TASK DESCRIPTION ▸ Type again, exactly, the lines below from the start through the line that includes "Definition set_login (login".
--- TASK INPUTS ---
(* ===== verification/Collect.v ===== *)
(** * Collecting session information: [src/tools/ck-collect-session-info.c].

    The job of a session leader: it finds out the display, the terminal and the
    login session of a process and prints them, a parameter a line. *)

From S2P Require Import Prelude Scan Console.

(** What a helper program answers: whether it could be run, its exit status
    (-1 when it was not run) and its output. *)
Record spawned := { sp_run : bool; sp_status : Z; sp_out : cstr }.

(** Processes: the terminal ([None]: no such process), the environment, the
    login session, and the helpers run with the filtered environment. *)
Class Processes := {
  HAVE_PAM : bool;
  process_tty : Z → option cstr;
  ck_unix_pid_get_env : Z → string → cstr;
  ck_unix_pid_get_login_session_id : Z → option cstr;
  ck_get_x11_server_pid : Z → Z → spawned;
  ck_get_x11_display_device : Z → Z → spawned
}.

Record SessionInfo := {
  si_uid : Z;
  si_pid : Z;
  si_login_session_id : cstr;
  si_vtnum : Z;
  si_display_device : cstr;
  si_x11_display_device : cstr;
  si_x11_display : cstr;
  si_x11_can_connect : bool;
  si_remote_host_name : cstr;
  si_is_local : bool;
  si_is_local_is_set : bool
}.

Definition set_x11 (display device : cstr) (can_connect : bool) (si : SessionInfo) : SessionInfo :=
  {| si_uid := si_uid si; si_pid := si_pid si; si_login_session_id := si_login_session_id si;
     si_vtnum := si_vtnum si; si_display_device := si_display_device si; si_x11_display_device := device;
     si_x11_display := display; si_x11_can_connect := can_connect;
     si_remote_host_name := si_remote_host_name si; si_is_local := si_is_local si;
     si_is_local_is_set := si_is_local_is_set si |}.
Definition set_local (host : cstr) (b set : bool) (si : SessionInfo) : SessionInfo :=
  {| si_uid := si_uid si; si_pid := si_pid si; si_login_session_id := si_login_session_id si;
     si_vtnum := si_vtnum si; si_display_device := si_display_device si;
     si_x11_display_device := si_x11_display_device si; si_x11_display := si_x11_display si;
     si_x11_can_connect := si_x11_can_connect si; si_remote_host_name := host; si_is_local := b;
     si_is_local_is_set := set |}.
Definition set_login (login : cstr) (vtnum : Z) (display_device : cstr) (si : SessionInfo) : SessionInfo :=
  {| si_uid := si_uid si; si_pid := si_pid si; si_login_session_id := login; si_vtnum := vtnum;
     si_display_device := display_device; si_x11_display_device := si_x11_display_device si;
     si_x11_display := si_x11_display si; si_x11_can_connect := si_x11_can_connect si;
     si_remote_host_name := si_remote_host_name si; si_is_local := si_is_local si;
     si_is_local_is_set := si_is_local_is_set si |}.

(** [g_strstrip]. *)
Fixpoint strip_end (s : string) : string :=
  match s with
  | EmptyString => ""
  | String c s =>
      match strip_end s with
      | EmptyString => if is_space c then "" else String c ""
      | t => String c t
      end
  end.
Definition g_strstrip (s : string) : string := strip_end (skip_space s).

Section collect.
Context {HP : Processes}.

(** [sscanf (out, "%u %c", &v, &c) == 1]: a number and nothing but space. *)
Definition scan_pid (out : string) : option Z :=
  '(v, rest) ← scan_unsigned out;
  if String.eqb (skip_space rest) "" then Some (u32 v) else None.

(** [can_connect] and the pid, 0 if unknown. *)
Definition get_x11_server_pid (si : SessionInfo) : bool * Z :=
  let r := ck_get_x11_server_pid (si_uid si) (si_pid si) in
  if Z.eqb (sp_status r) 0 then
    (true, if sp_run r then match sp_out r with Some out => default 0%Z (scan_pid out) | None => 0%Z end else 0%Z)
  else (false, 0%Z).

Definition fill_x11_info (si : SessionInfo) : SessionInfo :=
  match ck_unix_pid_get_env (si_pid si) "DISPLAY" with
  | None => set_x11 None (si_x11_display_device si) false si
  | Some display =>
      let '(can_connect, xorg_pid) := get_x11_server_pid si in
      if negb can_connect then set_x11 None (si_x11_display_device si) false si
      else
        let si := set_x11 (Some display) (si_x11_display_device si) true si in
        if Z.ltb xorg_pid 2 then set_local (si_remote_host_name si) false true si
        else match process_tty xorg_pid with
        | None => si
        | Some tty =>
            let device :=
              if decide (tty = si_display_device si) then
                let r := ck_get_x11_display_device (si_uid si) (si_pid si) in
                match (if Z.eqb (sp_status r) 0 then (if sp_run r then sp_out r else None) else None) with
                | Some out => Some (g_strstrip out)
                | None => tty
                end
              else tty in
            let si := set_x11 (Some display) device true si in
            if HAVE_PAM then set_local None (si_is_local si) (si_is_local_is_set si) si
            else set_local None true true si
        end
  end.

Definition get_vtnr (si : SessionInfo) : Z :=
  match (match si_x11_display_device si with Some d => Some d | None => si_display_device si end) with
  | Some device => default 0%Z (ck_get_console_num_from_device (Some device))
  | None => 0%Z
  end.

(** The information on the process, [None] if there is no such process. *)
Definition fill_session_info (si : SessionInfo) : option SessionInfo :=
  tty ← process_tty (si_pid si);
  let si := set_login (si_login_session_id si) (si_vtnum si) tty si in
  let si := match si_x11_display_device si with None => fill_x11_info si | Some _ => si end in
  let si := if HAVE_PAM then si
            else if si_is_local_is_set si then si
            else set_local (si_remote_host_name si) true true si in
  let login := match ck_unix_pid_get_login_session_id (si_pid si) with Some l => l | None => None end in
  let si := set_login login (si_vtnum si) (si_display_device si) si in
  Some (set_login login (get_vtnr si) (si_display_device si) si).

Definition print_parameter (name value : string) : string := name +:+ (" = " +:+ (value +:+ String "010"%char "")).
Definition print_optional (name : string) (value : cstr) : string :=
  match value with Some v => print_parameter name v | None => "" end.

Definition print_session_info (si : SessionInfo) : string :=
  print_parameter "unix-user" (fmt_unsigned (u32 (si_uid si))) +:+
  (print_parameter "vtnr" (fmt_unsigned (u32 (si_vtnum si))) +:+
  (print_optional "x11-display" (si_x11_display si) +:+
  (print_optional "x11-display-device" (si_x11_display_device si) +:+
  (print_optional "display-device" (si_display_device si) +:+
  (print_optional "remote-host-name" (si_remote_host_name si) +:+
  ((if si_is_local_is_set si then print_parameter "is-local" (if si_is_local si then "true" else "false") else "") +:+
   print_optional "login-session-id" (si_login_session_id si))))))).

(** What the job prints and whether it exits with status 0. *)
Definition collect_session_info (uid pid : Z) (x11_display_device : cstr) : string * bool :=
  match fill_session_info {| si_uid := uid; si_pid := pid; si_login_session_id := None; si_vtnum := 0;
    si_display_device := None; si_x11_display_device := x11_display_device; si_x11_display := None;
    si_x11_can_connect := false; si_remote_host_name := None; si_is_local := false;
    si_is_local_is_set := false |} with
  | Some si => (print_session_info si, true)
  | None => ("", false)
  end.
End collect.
---
EXPECTED ANSWER ▸
(* ===== verification/Collect.v ===== *)
(** * Collecting session information: [src/tools/ck-collect-session-info.c].

    The job of a session leader: it finds out the display, the terminal and the
    login session of a process and prints them, a parameter a line. *)

From S2P Require Import Prelude Scan Console.

(** What a helper program answers: whether it could be run, its exit status
    (-1 when it was not run) and its output. *)
Record spawned := { sp_run : bool; sp_status : Z; sp_out : cstr }.

(** Processes: the terminal ([None]: no such process), the environment, the
    login session, and the helpers run with the filtered environment. *)
Class Processes := {
  HAVE_PAM : bool;
  process_tty : Z → option cstr;
  ck_unix_pid_get_env : Z → string → cstr;
  ck_unix_pid_get_login_session_id : Z → option cstr;
  ck_get_x11_server_pid : Z → Z → spawned;
  ck_get_x11_display_device : Z → Z → spawned
}.

Record SessionInfo := {
  si_uid : Z;
  si_pid : Z;
  si_login_session_id : cstr;
  si_vtnum : Z;
  si_display_device : cstr;
  si_x11_display_device : cstr;
  si_x11_display : cstr;
  si_x11_can_connect : bool;
  si_remote_host_name : cstr;
  si_is_local : bool;
  si_is_local_is_set : bool
}.

Definition set_x11 (display device : cstr) (can_connect : bool) (si : SessionInfo) : SessionInfo :=
  {| si_uid := si_uid si; si_pid := si_pid si; si_login_session_id := si_login_session_id si;
     si_vtnum := si_vtnum si; si_display_device := si_display_device si; si_x11_display_device := device;
     si_x11_display := display; si_x11_can_connect := can_connect;
     si_remote_host_name := si_remote_host_name si; si_is_local := si_is_local si;
     si_is_local_is_set := si_is_local_is_set si |}.
Definition set_local (host : cstr) (b set : bool) (si : SessionInfo) : SessionInfo :=
  {| si_uid := si_uid si; si_pid := si_pid si; si_login_session_id := si_login_session_id si;
     si_vtnum := si_vtnum si; si_display_device := si_display_device si;
     si_x11_display_device := si_x11_display_device si; si_x11_display := si_x11_display si;
     si_x11_can_connect := si_x11_can_connect si; si_remote_host_name := host; si_is_local := b;
     si_is_local_is_set := set |}.
Definition set_login (login : cstr) (vtnum : Z) (display_device : cstr) (si : SessionInfo) : SessionInfo :=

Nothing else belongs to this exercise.